Single by Connie Francis

from the album More Italian Favorites
- B-side: "Aiutami a piangere"
- Released: 1961
- Genre: Easy Listening

Connie Francis singles chronology
| "Capatosta Sweet" (1961) | "Roman Guitar (Chitarra romana)" (1961) | "Un volo di gabbiani" (1961) |

= Chitarra romana =

1934 Italian song

"Chitarra romana" (lit. "Roman Guitar") is a 1934 Italian folk song composed by Bruno Cherubini (the brother of Bixio Cherubini) and Eldo Di Lazzaro.

== Background ==
First published as sheet music in 1934, the song was first recorded in 1935 by Carlo Buti. The song is part of a 1930s trend which in deference to the fascist rhetoric of the time tended to magnify the image and history of Rome. The song mixes lyrical and folk components, and echoes some elements of the 1926 successful song "Barcarolo romano".

== Cover versions ==
The song was later covered by numerous artists, including Luciano Pavarotti, Claudio Villa, Giuseppe Di Stefano, José Carreras, Sergio Franchi, Plácido Domingo, Jerry Vale, Alfio, Lou Monte, Alfie Boe, Joni James, Bobby Solo, Rosanna Fratello, Bob Benny, Eino Grön, Reijo Taipale, Kari Tapio, Tino Rossi, Gabriella Ferri, Lando Fiorini.
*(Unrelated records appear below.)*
(** C6: the partition step.  A batch holds exactly the selected ids whose
    event, found in the aggregate by id, belongs to the batch's calendar;
    each such id is in the batch of that calendar.  A selected id that no
    event of the aggregate bears is in no batch, and the delete loop, its
    calls and its succeeded and failed totals are those of the selection
    without such ids.  Batches are per calendar and never empty. *)
Theorem C6_partition_by_owning_calendar
    (evs : list CalendarEvent) (selection : list str) :
  let batches := groupByCalendar evs selection [] in
  (forall cal ids x,
      In (cal, ids) batches -> In x ids ->
      In x selection
      /\ exists e, findEvent evs x = Some e /\ calendarId e = cal)
  /\ (forall x e,
        In x selection -> findEvent evs x = Some e ->
        exists ids, In (calendarId e, ids) batches /\ In x ids)
  /\ (forall x,
        findEvent evs x = None ->
        forall cal ids, In (cal, ids) batches -> ~ In x ids)
  /\ groupByCalendar evs (List.filter (resolvable evs) selection) [] = batches
  /\ (forall srv,
        deleteLoop srv
          (groupByCalendar evs (List.filter (resolvable evs) selection) [])
          0 0
        = deleteLoop srv batches 0 0)
  /\ NoDup (map fst batches)
  /\ Forall (fun b => snd b <> []) batches.
Proof.
  cbv zeta.
  assert (Hnd : NoDup (map fst (groupByCalendar evs selection [])))
    by (apply group_keys_NoDup; constructor).
  assert (Hin : forall cal ids x,
    In (cal, ids) (groupByCalendar evs selection []) -> In x ids ->
    In x selection
    /\ exists e, findEvent evs x = Some e /\ calendarId e = cal).
  { intros cal ids x Hb Hx. apply (In_get _ _ _ Hnd) in Hb.
    destruct (proj1 (group_members evs selection [] cal x)) as [H | H];
      [eauto | | exact H].
    destruct H as [l [E _]]. discriminate. }
  split; [exact Hin|]. split; [|split; [|split; [|split; [|split]]]].
  - intros x e Hx He.
    destruct (proj2 (group_members evs selection [] (calendarId e) x))
      as [l [E Hl]]; [right; eauto|].
    exists l. split; [|exact Hl]. apply (In_get _ _ _ Hnd), E.
  - intros x Hnone cal ids Hb Hx.
    destruct (Hin cal ids x Hb Hx) as [_ [e [He _]]]. congruence.
  - apply group_resolvable_only.
  - intros srv. rewrite group_resolvable_only. reflexivity.
  - exact Hnd.
  - apply group_nonempty. constructor.
Qed.

(* ================================================================== *)
(** ** The delete handler: the loop over the calendars *)

Lemma deleteLoop_app (srv srv1 : Server) (pre rest : JsMap.t (list str))
    (results : list DeleteResult) (s f : Z) :
  AllReturned srv pre results srv1 ->
  deleteLoop srv (pre ++ rest) s f
  = let '(srv', tr, r) :=
      deleteLoop srv1 rest
        (s + sumZ (map succeeded results)) (f + sumZ (map failed results)) in
    (srv', deleteCalls pre ++ tr, r).
Proof.
  intros H. revert s f. induction H as [srv | srv cid eventIds pre result
    srv' results srv'' Hcall Hrest IH]; intros s f; simpl.
  - rewrite !Z.add_0_r. destruct (deleteLoop srv rest s f) as [[? ?] ?].
    reflexivity.
  - rewrite Hcall, IH. rewrite !Z.add_assoc.
    destruct (deleteLoop srv'' rest _ _) as [[? ?] ?]. reflexivity.
Qed.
The song was sampled in 2000 by American rapper Amil in the song "Heard It All" and in 2002 by British rapper Ms. Dynamite in the song "It Takes More".
== Connie Francis version ==

Connie Francis, an American-Italian herself, recorded 2 Italian albums by 1961, Connie Francis Sings Italian Favorites and More Italian Favorites, both of which were really successful, reaching No. 4 and No. 9 on the charts respectively. In 1961 she released a single from the latter album, "Roman Guitar" with the B-side "Aiutami a piangere". Both songs reached No. 3 in Italy, and to this day it was her most successful Italian release. After it she had a string of more well charting songs.